The solution leverages the fact that the black pixels are connected. This allows us to start from a known black pixel (x, y) and use binary search to find the topmost, bottommost, leftmost, and rightmost black pixels.

Approach:

1. Binary Search for Top and Bottom: We perform two binary searches on the rows.

   • The first search finds the topmost row (u) containing at least one black pixel. It starts from row 0 and searches upwards.
   • The second search finds the bottommost row (d) containing at least one black pixel. It starts from row x and searches downwards.

2. Binary Search for Left and Right: Similarly, we perform two binary searches on the columns.

   • The first search finds the leftmost column (l) containing at least one black pixel. It starts from column 0 and searches leftwards.
   • The second search finds the rightmost column (r) containing at least one black pixel. It starts from column y and searches rightwards.

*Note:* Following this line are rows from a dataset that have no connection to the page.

Lemma run_shape `{Env} (op : Op) (w : World) :
  exists es,
    calls (world_after (run op w)) = (calls w ++ es)%list
    /\ op_calls op es = true.
Proof.
  destruct op as [value methodName|value|value|forced|value|value|value|value|path base].
  - pose proof (commonHandle_shape value methodName w) as Hs.
    simpl. unfold bind, ret.
    destruct (commonHandle value methodName w) as [[v|] w'|w']; simpl.
    + subst w'. exists []. rewrite app_nil_r. auto.
    + destruct Hs as (es & -> & Hh). exists es. auto.
    + subst w'. exists []. rewrite app_nil_r. auto.
  - destruct (caller_shape value "pushState" w (LocationCall "assign"))
      as (_ & es & Hes & Hh).
    exists es. split; [exact Hes|]. unfold op_calls.
    destruct Hh as [Hh | [v ->]]; [rewrite Hh|]; reflexivity.
  - destruct (caller_shape value "replaceState" w (LocationCall "replace"))
      as (_ & es & Hes & Hh).
    exists es. split; [exact Hes|]. unfold op_calls.
    destruct Hh as [Hh | [v ->]]; [rewrite Hh|]; reflexivity.
  - exists [Reload forced]. split; reflexivity.
  - destruct (caller_shape value "pushState" w LocationHref)
      as (_ & es & Hes & Hh).
    exists es. split; [exact Hes|]. unfold op_calls.
    destruct Hh as [Hh | [v ->]]; [rewrite Hh|]; reflexivity.
  - unfold_ops.
    destruct (createURL _ _) as [t|]; simpl;
      [|exists []; rewrite app_nil_r; auto].
    split_tests;
      (eexists; split; [rewrite <- ?app_assoc; simpl; reflexivity | reflexivity]).
  - unfold_ops.
    destruct (createURL _ _) as [t|]; simpl;
      [|exists []; rewrite app_nil_r; auto].
    split_tests;
      (eexists; split; [rewrite <- ?app_assoc; simpl; reflexivity | reflexivity]).
  - unfold_ops.
    destruct (createURL _ _) as [t|]; simpl;
      [|exists []; rewrite app_nil_r; auto].
    destruct (URL.hash t =? _); simpl.
    + exists []; rewrite app_nil_r; auto.
    + eexists; split; [rewrite <- ?app_assoc; simpl; reflexivity | reflexivity].
  - exists []. rewrite app_nil_r. simpl. unfold updateLocation, resolve, bind.
    destruct (createURL _ _) as [t|]; simpl; split; reflexivity.
Qed.

Lemma emitted_run `{Env} (op : Op) (w : World) :
  op_calls op (emitted w (run op w)) = true.
Proof.
  destruct (run_shape op w) as (es & Hes & Hok).
  unfold emitted. rewrite Hes, skipn_own_length. exact Hok.
Qed.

3. Calculate Area: Once we've found the boundaries (u, d, l, r), the area of the smallest enclosing rectangle is simply (d - u + 1) * (r - l + 1).

Time Complexity Analysis:

The dominant operations are the four binary searches. Each binary search takes O(m) or O(n) time in the worst case (where m and n are the dimensions of the matrix). Therefore, the overall time complexity is O(m + n), which is significantly less than O(mn).

Space Complexity Analysis:

The space complexity is O(1) because we only use a constant number of variables to store the boundaries.

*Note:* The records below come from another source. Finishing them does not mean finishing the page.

Lemma round_lengthLike (m e : Z) (l : location) :
  0 <= m -> lengthLike (binary_round_aux prec emax false m e l).
Proof.
  intros Hm. destruct (round_bound false m e l Hm) as [-> | (p & e2 & _ & _ & ->)].
  - exact I.
  - now destruct (e2 <=? 104).
Qed.

Lemma square_lengthLike (u : float) : lengthLike (mul u u).
Proof.
  destruct u as [[|]|[|]| |s m e]; try exact I.
  unfold mul, SFmul. rewrite xorb_nilpotent. apply round_lengthLike. lia.
Qed.

Lemma add_lengthLike (a b : float) :
  lengthLike a -> lengthLike b -> lengthLike (add a b).
Proof.
  destruct a as [[|]|[|]| |[|] ma ea]; try contradiction;
    destruct b as [[|]|[|]| |[|] mb eb]; try contradiction; intros _ _;
    try exact I.
  unfold add, SFadd. cbn [cond_Zopp]. rewrite <- Pos2Z.inj_add.
  cbn [binary_normalize].
  match goal with
  | |- lengthLike (binary_round _ _ _ ?m ?e) =>
      destruct (binary_round_aligned false m e) as (mz & ez & -> & _)
  end.
  apply round_lengthLike. lia.
Qed.

Lemma sqrt_lengthLike (a : float) : lengthLike a -> lengthLike (sqrt a).
Proof.
  destruct a as [[|]|[|]| |[|] m e]; try contradiction; intros _; try exact I.
  unfold sqrt, SFsqrt.
  destruct (SFsqrt_core_binary prec emax (Zpos m) e) as [[q e'] l] eqn:E.
  apply round_lengthLike.
  unfold SFsqrt_core_binary in E.
  destruct (Z.sqrtrem _) as [q' r] eqn:Eq in E.
  injection E as <- _ _.
  pose proof (Z.sqrtrem_sqrt) as Hs.
  match type of Eq with Z.sqrtrem ?n = _ =>
    specialize (Hs n); rewrite Eq in Hs; simpl in Hs; rewrite Hs
  end.
  apply Z.sqrt_nonneg.
Qed.

Lemma sub_finite_not_nan (a b : float) :
  is_finite a = true -> is_finite b = true -> is_nan (sub a b) = false.
Proof.
  destruct a as [sa|sa| |sa ma ea]; try discriminate;
    destruct b as [sb|sb| |sb mb eb]; try discriminate; intros _ _;
    try reflexivity.
  - now destruct sa, sb.
  - apply binary_normalize_not_nan.
Qed.

Lemma square_not_nan (u : float) : is_nan u = false -> is_nan (mul u u) = false.
Proof.
  destruct u as [s|s| |s m e]; try discriminate; intros _; try reflexivity.
  apply binary_round_aux_not_nan. lia.
Qed.

Lemma add_lengthLike_not_nan (a b : float) :
  lengthLike a -> lengthLike b -> is_nan a = false -> is_nan b = false ->
  is_nan (add a b) = false.
Proof.
  destruct a as [[|]|[|]| |[|] ma ea]; try contradiction; try discriminate;
    destruct b as [[|]|[|]| |[|] mb eb]; try contradiction; try discriminate;
    intros _ _ _ _; try reflexivity.
  apply binary_normalize_not_nan.
Qed.

Lemma sqrt_lengthLike_not_nan (a : float) :
  lengthLike a -> is_nan a = false -> is_nan (sqrt a) = false.
Proof.
  intros Hl Hn. pose proof (sqrt_lengthLike a Hl) as H.
  destruct a as [[|]|[|]| |[|] m e]; try contradiction; try discriminate;
    try reflexivity.
  unfold sqrt, SFsqrt in *.
  destruct (SFsqrt_core_binary prec emax (Zpos m) e) as [[q e'] l] eqn:E.
  apply binary_round_aux_not_nan.
  unfold SFsqrt_core_binary in E.
  destruct (Z.sqrtrem _) as [q' r] eqn:Eq in E.
  injection E as <- _ _.
  pose proof (Z.sqrtrem_sqrt) as Hs.
  match type of Eq with Z.sqrtrem ?n = _ =>
    specialize (Hs n); rewrite Eq in Hs; simpl in Hs; rewrite Hs
  end.
  apply Z.sqrt_nonneg.
Qed.

(** What [distance] returns.  For all arguments it is [+0], a positive
    float, [+infinity] or a NaN: never a negative float, never [-0], and never
    below zero in the order of [float].  When the six coordinates are finite
    it is no NaN; it can still be [+infinity], by overflow, as between the
    points [(FLT_MAX, 0, 0)] and [(-FLT_MAX, 0, 0)]. *)
Theorem distance_is_a_length :
  (forall a b : Particle,
      lengthLike (distance a b) /\ lt (distance a b) zero = false)
  /\ (forall a b : Particle,
        finitePosition a -> finitePosition b -> is_nan (distance a b) = false)
  /\ distance (newParticle FLT_MAX zero zero false)
              (newParticle (neg FLT_MAX) zero zero false) = INFINITY.
Proof.
  assert (Hlen : forall a b, lengthLike (distance a b)).
  { intros a b. unfold distance. cbv zeta.
    apply sqrt_lengthLike.
    repeat apply add_lengthLike; apply square_lengthLike. }
  split; [|split].
  - intros a b. split; [apply Hlen|].
    specialize (Hlen a b). now destruct (distance a b) as [[|]|[|]| |[|] m e].
  - intros a b (Ax & Ay & Az) (Bx & By & Bz). unfold distance. cbv zeta.
    apply sqrt_lengthLike_not_nan.
    + repeat apply add_lengthLike; apply square_lengthLike.
    + repeat apply add_lengthLike_not_nan;
        try (repeat apply add_lengthLike; apply square_lengthLike);
        apply square_not_nan; now apply sub_finite_not_nan.
  - vm_compute. reflexivity.
Qed.

Lemma distance_is_a_length_witness :
  is_nan (distance chainA chainB) = false.
Proof.
  apply (proj1 (proj2 distance_is_a_length) chainA chainB); repeat split.
Defined.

Code Explanation (Python3):

class Solution:
    def minArea(self, image: List[List[str]], x: int, y: int) -> int:
        m, n = len(image), len(image[0])
        
        # Binary search for topmost row (u)
        left, right = 0, x
        while left < right:
            mid = (left + right) // 2  #Integer division
            c = 0
            while c < n and image[mid][c] == '0':
                c += 1
            if c < n:  #Found a black pixel in this row
                right = mid
            else:
                left = mid + 1
        u = left
 
        # Binary search for bottommost row (d)
        left, right = x, m - 1
        while left < right:
            mid = (left + right + 1) // 2 # Ceil to ensure we include the row
            c = 0
            while c < n and image[mid][c] == '0':
                c += 1
            if c < n: # Found a black pixel in this row
                left = mid
            else:
                right = mid - 1
        d = left
 
        #Binary search for leftmost column (l)
        left, right = 0, y
        while left < right:
            mid = (left + right) // 2
            r = 0
            while r < m and image[r][mid] == '0':
                r += 1
            if r < m: # Found a black pixel in this column
                right = mid
            else:
                left = mid + 1
        l = left
        
        #Binary search for rightmost column (r)
        left, right = y, n -1
        while left < right:
            mid = (left + right + 1) // 2 # Ceil to ensure inclusion
            r = 0
            while r < m and image[r][mid] == '0':
                r += 1
            if r < m: #Found black pixel in this column
                left = mid
            else:
                right = mid - 1
        r = left
        
        return (d - u + 1) * (r - l + 1)
 

The code in other languages (Java, C++, Go) follows the same logic and uses binary search in a similar manner. The only differences are syntax and standard library functions.